Imam Abu al-Hasan al-Asyari (w. 324 H.) sendiri mengatakan agar membuang ucapan kelompok Qadariah Muktazilah, yang menggunakan ayat tersebut sebagai pembenaran atas pendapat sesat mereka. Karena, ayat 78 telah menegaskan bahwa segala sesuatu berasal dari Allah.[5] Lalu, bagaimana mungkin di ayat selanjutnya Allah dengan “sengaja” mengatakan bahwa keburukan berasal dari hamba dan diciptakan olehnya? Sangat kontradiksi, seolah merevisi bahwa tidak semuanya berasal dari Allah. Hal itu sangat mustahil. Sungguh Allah Mahaluhur dan Mahasuci dari tuduhan tersebut.

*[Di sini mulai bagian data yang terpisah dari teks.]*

(** The offset just after the first NUL found in [o, len). *)
Fixpoint after_nul (fuel : nat) (p : bytes) (len o : Z) : option Z :=
  match fuel with
  | O => None
  | S fuel' =>
      if o <? len then
        if is_nul_at p o then Some (o + 1)
        else after_nul fuel' p len (o + 1)
      else None
  end.

(** Where the element that starts at [o] (after its key) ends, with the
    offsets [d2] and [d3]; [None] when the value does not fit.  The
    deprecated types DBPointer and code-with-scope are not covered. *)
Definition value_extent (p : bytes) (len o : Z) (ty : bson_type_t)
  : option (Z * Z * Z) :=
  match ty with
  | BSON_TYPE_DATE_TIME | BSON_TYPE_DOUBLE | BSON_TYPE_INT64
  | BSON_TYPE_TIMESTAMP => Some (o + 8, 0, 0)
  | BSON_TYPE_CODE | BSON_TYPE_SYMBOL | BSON_TYPE_UTF8 =>
      if len <=? o + 4 then None
      else
        let l := le32_at p o in
        if len - (o + 4) <? l then None
        else if (l =? 0) || (len <=? o + 4 + l) then None
        else if negb (is_nul_at p (o + 4 + l - 1)) then None
        else Some (o + 4 + l, o + 4, 0)
  | BSON_TYPE_BINARY =>
      if len - 4 <=? o then None
      else
        let l := le32_at p o in
        if len - o - 4 <=? l then None
        else if (byte.unsigned (nth (Z.to_nat (o + 4)) p x00) =? 2)
                && ((l <? 4) || negb (le32_at p (o + 5) + 4 =? l))
        then None
        else Some (o + 5 + l, o + 4, o + 5)
  | BSON_TYPE_ARRAY | BSON_TYPE_DOCUMENT =>
      if len <=? o + 4 then None
      else
        let l := le32_at p o in
        if (len <? l) || (len - o <? l) then None
        else Some (o + l, o + 4, 0)
  | BSON_TYPE_OID => Some (o + 12, 0, 0)
  | BSON_TYPE_BOOL =>
      if len <=? o then None
      else if 1 <? byte.unsigned (nth (Z.to_nat o) p x00) then None
      else Some (o + 1, 0, 0)
  | BSON_TYPE_REGEX =>
      match after_nul (List.length p) p len o with
      | Some o2 =>
          match after_nul (List.length p) p len o2 with
          | Some o3 => Some (o3, o2, 0)
          | None => None
          end
      | None => None
      end
  | BSON_TYPE_INT32 => Some (o + 4, 0, 0)
  | BSON_TYPE_DECIMAL128 => Some (o + 16, 0, 0)
  | BSON_TYPE_MAXKEY | BSON_TYPE_MINKEY | BSON_TYPE_NULL
  | BSON_TYPE_UNDEFINED => Some (o, 0, 0)
  | BSON_TYPE_DBPOINTER | BSON_TYPE_CODEWSCOPE | BSON_TYPE_EOD => None
  end.

(** [bson_iter_next]: the cursor on the next element, [None] at the end
    of the document or when the bytes do not parse. *)
Definition iter_next (it : iter) : option iter :=
  let p := raw it in
  let o0 := next_off it in
  match after_nul (List.length p) p (len it) (o0 + 1) with
  | None => None
  | Some o =>
      match byte_at p o0 with
      | None => None
      | Some tag =>
          match type_of_byte tag with
          | None => None
          | Some ty =>
              match value_extent p (len it) o ty with
              | None => None
              | Some (next, d2', d3') =>
                  if len it <=? next then None
                  else Some (mk_iter p (len it) o0 o d2' d3' next)
              end
          end
      end
  end.

Definition iter_type (it : iter) : bson_type_t :=
  match byte_at (raw it) (off it) with
  | Some tag =>
      match type_of_byte tag with
      | Some ty => ty
      | None => BSON_TYPE_EOD
      end
  | None => BSON_TYPE_EOD
  end.

(** [bson_iter_key]: a pointer to the key, a C string. *)
Definition iter_key (it : iter) : bytes := at_off (raw it) (off it + 1).

(** Advance until the element's key is [key]. *)
Fixpoint find_key (fuel : nat) (it : iter) (key : string) : option iter :=
  match fuel with
  | O => None
  | S fuel' =>
      match iter_next it with
      | None => None
      | Some it' =>
          if String.eqb (cstring_at (iter_key it')) key then Some it'
          else find_key fuel' it' key
      end
  end.

(** [bson_iter_recurse]: a cursor on the embedded document or array. *)
Definition iter_recurse (it : iter) : option iter :=
  match iter_type it with
  | BSON_TYPE_DOCUMENT | BSON_TYPE_ARRAY =>
      let p := at_off (raw it) (d1 it) in
      Some (mk_iter p (le32_at p 0) 0 0 0 0 4)
  | _ => None
  end.

(** The path up to its first dot, and what follows the dot if there is
    one. *)
Fixpoint split_dot (dotkey : string) : string * option string :=
  match dotkey with
  | EmptyString => (EmptyString, None)
  | String "." rest => (EmptyString, Some rest)
  | String c rest =>
      let '(seg, tail) := split_dot rest in (String c seg, tail)
  end.

(** Modelled from the spec: [bson_iter_find_descendant] is libbson's,
    absent from src/.  Section 4.2: "split the path on [.]; ... for
    each segment, scan the current level's elements for a matching key
    ...; if the matched element's type is itself Document or Array,
    descend into it ..., otherwise (this was the last segment) return
    it." *)
Fixpoint find_descendant (fuel : nat) (it : iter) (dotkey : string)
  : option iter :=
  match fuel with
  | O => None
  | S fuel' =>
      let '(seg, tail) := split_dot dotkey in
      match find_key (List.length (raw it)) it seg with
      | None => None
      | Some found =>
          match tail with
          | None => Some found
          | Some rest =>
              match iter_recurse found with
              | Some child => find_descendant fuel' child rest
              | None => None
              end
          end
      end
  end.

Definition iter_find_descendant (it : iter) (dotkey : string) : option iter :=
  find_descendant (S (String.length dotkey)) it dotkey.

Definition holds (it : iter) (ty : bson_type_t) : bool :=
  bson_type_eqb (iter_type it) ty.

Definition iter_int32 (it : iter) : Z :=
  if holds it BSON_TYPE_INT32 then CInt.int32 (le32_at (raw it) (d1 it))
  else 0.

Definition iter_int64 (it : iter) : Z :=
  if holds it BSON_TYPE_INT64 then CInt.int64 (le64_at (raw it) (d1 it))
  else 0.

Definition iter_double (it : iter) : Z :=
  if holds it BSON_TYPE_DOUBLE then le64_at (raw it) (d1 it) else 0.

Definition iter_date_time (it : iter) : Z :=
  if holds it BSON_TYPE_DATE_TIME then CInt.int64 (le64_at (raw it) (d1 it))
  else 0.

Definition iter_utf8 (it : iter) : Z * bytes :=
  if holds it BSON_TYPE_UTF8
  then (Z.max 0 (le32_at (raw it) (d1 it) - 1), at_off (raw it) (d2 it))
  else (0, []).

(** A decimal128 as its low and high 64-bit words. *)
Definition decimal128 : Type := Z * Z.

Definition iter_decimal128 (it : iter) : option decimal128 :=
  if holds it BSON_TYPE_DECIMAL128
  then Some (le64_at (raw it) (d1 it), le64_at (raw it) (d1 it + 8))
  else None.

Definition iter_document (it : iter) : Z * option bytes :=
  if holds it BSON_TYPE_DOCUMENT
  then (le32_at (raw it) (d1 it), Some (at_off (raw it) (d1 it)))
  else (0, None).

Definition iter_array (it : iter) : Z * option bytes :=
  if holds it BSON_TYPE_ARRAY
  then (le32_at (raw it) (d1 it), Some (at_off (raw it) (d1 it)))
  else (0, None).

(** Subtype 2, the deprecated binary, carries a second length in front of
    its bytes; libbson steps over it. *)
Definition iter_binary (it : iter) : Z * Z * bytes :=
  if holds it BSON_TYPE_BINARY then
    let subtype := byte.unsigned (nth (Z.to_nat (d2 it)) (raw it) x00) in
    let l := le32_at (raw it) (d1 it) in
    if subtype =? 2 then (subtype, l - 4, at_off (raw it) (d3 it + 4))
    else (subtype, l, at_off (raw it) (d3 it))
  else (0, 0, []).

End RefBson.

(** A reference JSON codec for a fragment of extended JSON: objects,
    arrays, strings without escapes, integers, [true], [false], [null].
    The values that extended JSON writes with a type wrapper (date, binary,
    decimal128, double) are part of [jvalue], so that documents holding
    them can be built; the parser does not read the wrappers. *)
Module RefJson.

Local Open Scope string_scope.

Inductive jvalue : Type :=
| JObject (members : list (string * jvalue))
| JArray (items : list jvalue)
| JString (s : string)
| JInteger (z : Z)
| JBool (b : bool)
| JNull
| JDateTime (millis : Z)
| JBinary (subtype : Z) (payload : bytes)
| JDecimal128 (low high : Z)
| JDouble (bits : Z).

Definition dquote : ascii := "034"%char.

(** A parse error: the position and the character found there, [None] at
    the end of the text. *)
Definition perror : Type := Z * option ascii.

Definition presult (A : Type) : Type := (A * string * Z) + perror.

Definition stuck_at (s : string) (pos : Z) : perror :=
  match s with
  | EmptyString => (pos, None)
  | String c _ => (pos, Some c)
  end.

Definition stuck {A : Type} (s : string) (pos : Z) : presult A :=
  inr (stuck_at s pos).

Definition is_space (c : ascii) : bool :=
  Ascii.eqb c " " || Ascii.eqb c "009" || Ascii.eqb c "010"
  || Ascii.eqb c "013".

Definition is_digit (c : ascii) : bool :=
  (48 <=? nat_of_ascii c)%nat && (nat_of_ascii c <=? 57)%nat.

Fixpoint skip_ws (s : string) (pos : Z) : string * Z :=
  match s with
  | String c rest => if is_space c then skip_ws rest (pos + 1) else (s, pos)
  | EmptyString => (s, pos)
  end.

Untuk itu, Imam Muhammad bin Abdulrahman al-Iji (w. 905 H.) menerangkan jalan keluarnya. Bahwa adaya keburukan dalam diri hamba, disebabkan karena kejahatan dan kemaksiatan yang dilakukan mereka. Sementara makna “keburukan yang berasal dari hamba” hanya kiasan, karena semua perkara hakikatnya berasal dari Allah.[6] Kejahatan dan keburukan merupakan sebab musabab, perantara, atau syariat yang mendasari terjadinya keburukan tersebut. Mereka yang melakukan (kasb), Allah yang menciptakan (khalq). Karena, hal itu juga bagian dari takdir yang telah ditetapkan oleh Allah.

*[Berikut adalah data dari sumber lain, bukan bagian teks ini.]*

(* ===== verification/Provers.v ===== *)
(** * The four provers of a worker ([src/src/proving/worker/prover/])

    [RiscvConvert], [Combine], [Compress] and [Embed] model [riscv_convert.rs],
    [combine.rs], [compress.rs] and [embed.rs]: how each one feeds the
    machines of [pico_vm] and labels its result.  Logging and timing are not
    modelled. *)

From S2P Require Import Prelude ProofTree PicoVM Messages Task.

(** ** riscv_convert.rs *)
Module RiscvConvert.
Section RiscvConvert.
Context `{PicoVM}.

Record RiscvConvertProver : Type := mkRiscvConvertProver {
  prover_id : string;
  riscv_shape_config : option RiscvShapeConfig;
  recursion_shape_config : option RecursionShapeConfig;
  riscv_machine : RiscvMachine;
  convert_machine : ConvertMachine;
  pk : BaseProvingKey;
  riscv_vk : BaseVerifyingKey;
}.

Definition new (prover_id : string) (task : ProvingTask) : RiscvConvertProver :=
  let vk_enabled := vk_verification_enabled static_vk_manager in
  let riscv_shape_config := if vk_enabled then Some RiscvShapeConfig_default else None in
  let recursion_shape_config :=
    if vk_enabled then Some RecursionShapeConfig_default else None in
  let riscv_machine := RiscvMachine_new SC_default RiscvChip_all RISCV_NUM_PVS in
  let convert_machine := ConvertMachine_new SC_default RecursionChip_all RECURSION_NUM_PVS in
  mkRiscvConvertProver prover_id riscv_shape_config recursion_shape_config
    riscv_machine convert_machine (task_pk task) (task_vk task).

Definition process (self : RiscvConvertProver) (req : RiscvRequest) (vk_root : list Val) :
    outcome RiscvResponse :=
  let challenger := pk_observed_by (pk self) (RiscvMachine_challenger (riscv_machine self)) in
  let chunk_index := riscv_req_chunk_index req in
  let is_last_chunk := record_is_last (riscv_req_record req) in
  proof ← call_foreign (prove_record (riscv_machine self) chunk_index (pk self) challenger
            (riscv_shape_config self) (riscv_req_record req));
  let recursion_opts := EmulatorOpts_default in
  convert_stdin ← call_foreign (setup_for_convert_with_index (riscv_vk self) vk_root
                    (replicate DIGEST_SIZE Val_ZERO)
                    (RiscvMachine_base_machine (riscv_machine self)) proof
                    (recursion_shape_config self) chunk_index is_last_chunk);
  let convert_witness := setup_for_convert convert_stdin KoalaBearPoseidon2_new recursion_opts in
  proof ← call_foreign (prove_with_index (convert_machine self) (as_u32 chunk_index)
            convert_witness);
  let proof := IndexedProof_new proof chunk_index chunk_index in
  Ret (mkRiscvResponse chunk_index proof).

(** The response is for the chunk of the request, and so is its range. *)
Lemma process_chunk self req vk_root res :
  process self req vk_root = Ret res →
  riscv_res_chunk_index res = riscv_req_chunk_index req ∧
  start_chunk (riscv_res_proof res) = riscv_req_chunk_index req ∧
  end_chunk (riscv_res_proof res) = riscv_req_chunk_index req.
Proof.
  unfold process. intros E. bind_inv E. bind_inv E. bind_inv E. by simplify_eq.
Qed.

Lemma convert_panic self req vk_root p :
  process self req vk_root = Panic p → library_panic p.
Proof. unfold process. intros E. solve_library_panic. Qed.
End RiscvConvert.
End RiscvConvert.

(** ** combine.rs *)
Module CombineP.
Section Combine.
Context `{PicoVM, RustBuild}.

Record CombineProver : Type := mkCombineProver {
  prover_id : string;
  machine : CombineMachine;
}.

Definition new (prover_id : string) : CombineProver :=
  mkCombineProver prover_id
    (CombineMachine_new SC_default RecursionChip_all RECURSION_NUM_PVS).

(** [proofs[i]] *)
Definition index_proof (proofs : list (IndexedProof MetaProof)) (i : nat) :
    outcome (IndexedProof MetaProof) :=
  unwrap_option "index out of bounds" (proofs !! i).

Definition process (self : CombineProver) (req : CombineRequest) : outcome CombineResponse :=
  let '(mkCombineRequest flag_complete chunk_index proofs) := req in
  _ ← rust_assert (bool_decide (length proofs ≤ COMBINE_SIZE)%nat)
        "assertion failed: proofs.len() <= COMBINE_SIZE";
  a ← index_proof proofs 0;
  let start_a := start_chunk a in
  let end_a := end_chunk a in
  b ← index_proof proofs 1;
  let start_b := start_chunk b in
  let end_b := end_chunk b in
  next ← usize_add end_a 1;
  _ ← rust_assert (bool_decide (next = start_b)) "proofs are not adjacent: cannot combine";
  let meta_a := get_inner a in
  let meta_b := get_inner b in
  proof ← call_foreign (prove_two (machine self) meta_a meta_b flag_complete);
  let proof := IndexedProof_new proof start_a end_b in
  Ret (mkCombineResponse chunk_index proof).

Definition verify (self : CombineProver) (proof : MetaProof) (riscv_vk : BaseVerifyingKey) :
    result unit string :=
  CombineMachine_verify (machine self) proof riscv_vk.

(** On two adjacent proofs no guard fires. *)
Lemma process_adjacent self flag k a b :
  (2 ≤ COMBINE_SIZE)%nat → 0 ≤ end_chunk a < usize_max → end_chunk a + 1 = start_chunk b →
  process self (mkCombineRequest flag k [a; b]) =
    proof ← call_foreign (prove_two (machine self) (inner a) (inner b) flag);
    Ret (mkCombineResponse k (mkIndexedProof proof (start_chunk a) (end_chunk b))).
Proof.
  intros Hsz Ha Hadj. unfold process. simpl.
  rewrite bool_decide_true by (simpl; lia). simpl.
  rewrite usize_add_exact by lia. simpl. by rewrite bool_decide_true.
Qed.

Lemma process_range self flag k a b res :
  process self (mkCombineRequest flag k [a; b]) = Ret res →
  combine_res_chunk_index res = k ∧
  start_chunk (combine_res_proof res) = start_chunk a ∧
  end_chunk (combine_res_proof res) = end_chunk b.
Proof.
  unfold process. simpl. intros E. do 4 bind_inv E. by simplify_eq.
Qed.
End Combine.
End CombineP.

(** ** compress.rs *)
Module CompressP.
Section Compress.
Context `{PicoVM}.

Record CompressProver : Type := mkCompressProver {
  prover_id : string;
  machine : CompressMachine;
}.

Definition new (prover_id : string) : CompressProver :=
  mkCompressProver prover_id
    (CompressMachine_new SC_compress RecursionChip_all RECURSION_NUM_PVS).

Definition get_vk_root (vk_manager : VkMerkleManager) : list Val :=
  if vk_verification_enabled vk_manager then merkle_root vk_manager
  else replicate DIGEST_SIZE Val_ZERO.

(** The compress program and its stdin, with or without the vk proof. *)
Definition build_program (vk_manager : VkMerkleManager)
    (combine_machine_base : RecursionBaseMachine) (compress_stdin : RecursionStdin) :
    outcome (RecursionProgram * RecursionStdinVariant) :=
  if vk_verification_enabled vk_manager then
    compress_vk_stdin ← call_foreign (add_vk_merkle_proof vk_manager compress_stdin);
    compress_program ← call_foreign
      (CompressVkVerifierCircuit_build combine_machine_base compress_vk_stdin);
    let compress_program :=
      RecursionProgram_set_shape compress_program RecursionChip_compress_shape in
    Ret (compress_program, WithVk compress_vk_stdin)
  else
    compress_program ← call_foreign
      (CompressVerifierCircuit_build combine_machine_base compress_stdin);
    Ret (compress_program, NoVk compress_stdin).

Definition process (self : CompressProver) (req : CompressRequest) : outcome CompressResponse :=
  let '(mkCompressRequest chunk_index proof) := req in
  let vk_manager := static_vk_manager in
  let vk_root := get_vk_root vk_manager in
  let combine_machine := CombineMachine_new SC_default RecursionChip_all RECURSION_NUM_PVS in
  let combine_machine_base := CombineMachine_base_machine combine_machine in
  let compress_stdin := RecursionStdin_new combine_machine_base
    (MetaProof_vks (get_inner proof)) (MetaProof_proofs (get_inner proof)) true vk_root in
  '(compress_program, compress_stdin_variant) ←
    build_program vk_manager combine_machine_base compress_stdin;
  let witness_stream := Witnessable_write compress_stdin_variant in
  run ← call_foreign (compress_runtime_run compress_program
          (CompressMachine_perm (machine self)) witness_stream);
  record ← unwrap_result "called `Result::unwrap()` on an `Err` value" run;
  let record := compress_complement_record (CompressMachine_chips (machine self)) record in
  '(compress_pk, compress_vk) ←
    call_foreign (CompressMachine_setup_keys (machine self) compress_program);
  let compress_witness :=
    compress_setup_with_keys_and_records compress_pk compress_vk [record] in
  compress_proof ← call_foreign (CompressMachine_prove (machine self) compress_witness);
  let compress_proof := IndexedProof_new compress_proof chunk_index chunk_index in
  Ret (mkCompressResponse chunk_index compress_proof).

Definition verify (self : CompressProver) (proof : MetaProof) (riscv_vk : BaseVerifyingKey) :
    result unit string :=
  CompressMachine_verify (machine self) proof riscv_vk.

Lemma compress_panic self req p : process self req = Panic p → library_panic p.
Proof. destruct req. unfold process, build_program. intros E. solve_library_panic. Qed.
End Compress.
End CompressP.

(** ** embed.rs *)
Module EmbedP.
Section Embed.
Context `{PicoVM}.

Record EmbedProver : Type := mkEmbedProver {
  prover_id : string;
  machine : EmbedMachine;
}.

Definition new (prover_id : string) : EmbedProver :=
  mkEmbedProver prover_id
    (EmbedMachine_new EmbedSC_default RecursionChip_embed RECURSION_NUM_PVS).

Definition get_vk_root (vk_manager : VkMerkleManager) : list Val :=
  if vk_verification_enabled vk_manager then merkle_root vk_manager
  else replicate DIGEST_SIZE Val_ZERO.

(** The embed program and its stdin, with or without the vk proof. *)
Definition build_program (vk_manager : VkMerkleManager)
    (compress_machine_base : RecursionBaseMachine) (embed_stdin : RecursionStdin) :
    outcome (RecursionProgram * RecursionStdinVariant) :=
  if vk_verification_enabled vk_manager then
    embed_vk_stdin ← call_foreign (add_vk_merkle_proof vk_manager embed_stdin);
    embed_program ← call_foreign
      (EmbedVkVerifierCircuit_build compress_machine_base embed_vk_stdin vk_manager);
    Ret (embed_program, WithVk embed_vk_stdin)
  else
    embed_program ← call_foreign (EmbedVerifierCircuit_build compress_machine_base embed_stdin);
    Ret (embed_program, NoVk embed_stdin).

Definition process (self : EmbedProver) (req : EmbedRequest) : outcome EmbedResponse :=
  let '(mkEmbedRequest chunk_index proof) := req in
  let vk_manager := static_vk_manager in
  let vk_root := get_vk_root vk_manager in
  let compress_machine :=
    CompressMachine_new SC_compress RecursionChip_compress RECURSION_NUM_PVS in
  let compress_machine_base := CompressMachine_base_machine compress_machine in
  let embed_stdin := RecursionStdin_new compress_machine_base
    (MetaProof_vks (get_inner proof)) (MetaProof_proofs (get_inner proof)) true vk_root in
  '(embed_program, embed_stdin_variant) ←
    build_program vk_manager compress_machine_base embed_stdin;
  let witness_stream := Witnessable_write embed_stdin_variant in
  run ← call_foreign (embed_runtime_run embed_program
          (CompressMachine_perm compress_machine) witness_stream);
  record ← unwrap_result "called `Result::unwrap()` on an `Err` value" run;
  let record := embed_complement_record (EmbedMachine_chips (machine self)) record in
  '(embed_pk, embed_vk) ← call_foreign (EmbedMachine_setup_keys (machine self) embed_program);
  let embed_witness := embed_setup_with_keys_and_records embed_pk embed_vk [record] in
  embed_proof ← call_foreign (EmbedMachine_prove (machine self) embed_witness);
  let embed_proof := IndexedProof_new embed_proof chunk_index chunk_index in
  Ret (mkEmbedResponse chunk_index embed_proof).

Definition verify (self : EmbedProver) (proof : EmbedMetaProof) (riscv_vk : BaseVerifyingKey) :
    result unit string :=
  EmbedMachine_verify (machine self) proof riscv_vk.

Lemma embed_panic self req p : process self req = Panic p → library_panic p.
Proof. destruct req. unfold process, build_program. intros E. solve_library_panic. Qed.
End Embed.
End EmbedP.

Lalu, bagaimana seharusnya menyikapi qada dan kadar, iktisab dan ikhtiar? Sebagaimana lazimnya ahlusunah, kami senantiasa mengambil jalan tengah. Kami meyakini, bahwa Allah adalah penguasa alam semesta, termasuk jiwa raga makhluk-Nya. Allah adalah pencipta segala sesuatu, termasuk perbuatan manusia. Allah adalah penentu segala sesuatu, termasuk takdir hamba-Nya. Allah mengetahui segala sesuatu, termasuk masa depan alam semesta dan seisinya. Namun kami juga meyakini, bahwa manusia dituntut untuk berusaha, sehingga menjemput takdirnya dengan kesadaran yang nyata. Bahasa yang digunakan adalah menjemput takdir, bukan mengubah takdir.

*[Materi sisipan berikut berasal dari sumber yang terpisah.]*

(* ===== verification/Channel.v ===== *)
(** * Unbounded channels

    The emulator, the gateway, the workers, the queue and the gRPC service
    communicate through the unbounded channels of [crossbeam] (wrapped by
    [pico_vm::thread::channel]).  The library is not part of the repository:
    its channel is an interface, with the documented first-in first-out
    behaviour as laws.  Every endpoint of these channels lives as long as the
    [prove_task] (or the server) that created them, so [send] and [recv] never
    see a disconnected channel while the pipeline runs; [Shutdown.v] has what
    the threads do once the endpoints are dropped. *)

From S2P Require Import Prelude.

Class Chan (C : Type → Type) : Type := {
  ch_new : ∀ {A}, C A;
  ch_send : ∀ {A}, C A → A → C A;
  ch_recv : ∀ {A}, C A → option (A * C A);
  ch_contents : ∀ {A}, C A → list A;
}.

Class FifoChan (C : Type → Type) `{!Chan C} : Prop := {
  ch_new_contents A : ch_contents (@ch_new C _ A) = [];
  ch_send_contents A (c : C A) x : ch_contents (ch_send c x) = ch_contents c ++ [x];
  ch_recv_None A (c : C A) : ch_recv c = None ↔ ch_contents c = [];
  ch_recv_Some A (c c' : C A) x :
    ch_recv c = Some (x, c') → ch_contents c = x :: ch_contents c';
}.

(** A list is such a channel. *)
#[export] Instance list_chan : Chan list := {|
  ch_new _ := [];
  ch_send _ c x := c ++ [x];
  ch_recv _ c := match c with [] => None | x :: c' => Some (x, c') end;
  ch_contents _ c := c;
|}.

#[export] Instance list_fifo : FifoChan list.
Proof.
  split; try done.
  - intros A c. by destruct c.
  - intros A c c' x. destruct c; simpl; by intros ?; simplify_eq.
Qed.

Section Chan.
Context `{FifoChan C}.

Lemma ch_recv_nonempty {A} (c : C A) :
  ch_contents c ≠ [] → ∃ x c', ch_recv c = Some (x, c') ∧ ch_contents c = x :: ch_contents c'.
Proof.
  intros Hc. destruct (ch_recv c) as [[x c']|] eqn:E.
  - exists x, c'. split; [done|]. by apply ch_recv_Some.
  - by apply ch_recv_None in E.
Qed.
End Chan.

#[export] Hint Rewrite @ch_new_contents @ch_send_contents using typeclasses eauto : rust_rw.
(* ===== verification/PipelineInv.v ===== *)
(** * Safety of the pipeline

    The invariant of every reachable state of [Pipeline.v], and what follows
    from it: no guard of the gateway or of a worker ever fires, and what is
    delivered comes from a verified embed proof.  Everything holds for any
    prover, any schedule, any number of workers and any first-in first-out
    channel. *)

From S2P Require Import Prelude BTreeMap ProofTree PicoVM Messages GatewayHandler Task Provers.
From S2P Require Import Worker Channel Onchain Emulator Gateway Pipeline RustStr.

(** ** Messages and tickets in flight *)

Section Flight.
Context `{PicoVM, RustBuild, !GnarkEnv, AlloyU256, FifoChan C}.

Definition tickets_of (l : list GatewayMsg) : list ticket := l ≫= msg_ticket.

Definition worker_pending (w : worker_state) : list GatewayMsg :=
  match w with WSending ms _ => ms | _ => [] end.

Definition worker_tickets (ws : list worker_state) : list ticket :=
  ws ≫= (λ w, tickets_of (worker_pending w)).

(** The work in flight between the gateway and the workers. *)
Definition flight (s : sys (C := C)) : list ticket :=
  tickets_of (ch_contents (to_workers s)) ++ worker_tickets (workers s) ++
  tickets_of (ch_contents (to_gateway s)).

Ada dua kelompok ahlusunah, yaitu Asyariah yang dipelopori oleh Imam Abu al-Hasan al-Asyari dan Maturidiah yang dipelopori oleh Imam Abu Mansur al-Maturidi (w. 333 H.). Walau keduanya memiliki perbedaan sudut pandang terkait makna qada dan kadar, namun jalan tengah yang ditempuh hampir sama dan bisa diterima oleh iman dan akal.

Syekh Nawawi al-Bantani (w. 1316 H.) menulis, qada menurut ulama Asyariah adalah kehendak Allah pada sesuatu di alam azali atas apa yang akan terjadi di luar azali. Sedangkan kadar adalah realisasi Allah atas sesuatu pada kadar tertentu sesuai dengan qada-Nya. Sementara qada menurut ulama Maturidiah adalah ilmu azali Allah atas sifat-sifat makhluk-Nya (seperti baik, buruk, memberi manfaat, menyebabkan mudarat). Sedangkan kadar adalah penciptaan Allah atas sesuatu sesuai dengan ilmu-Nya.[7]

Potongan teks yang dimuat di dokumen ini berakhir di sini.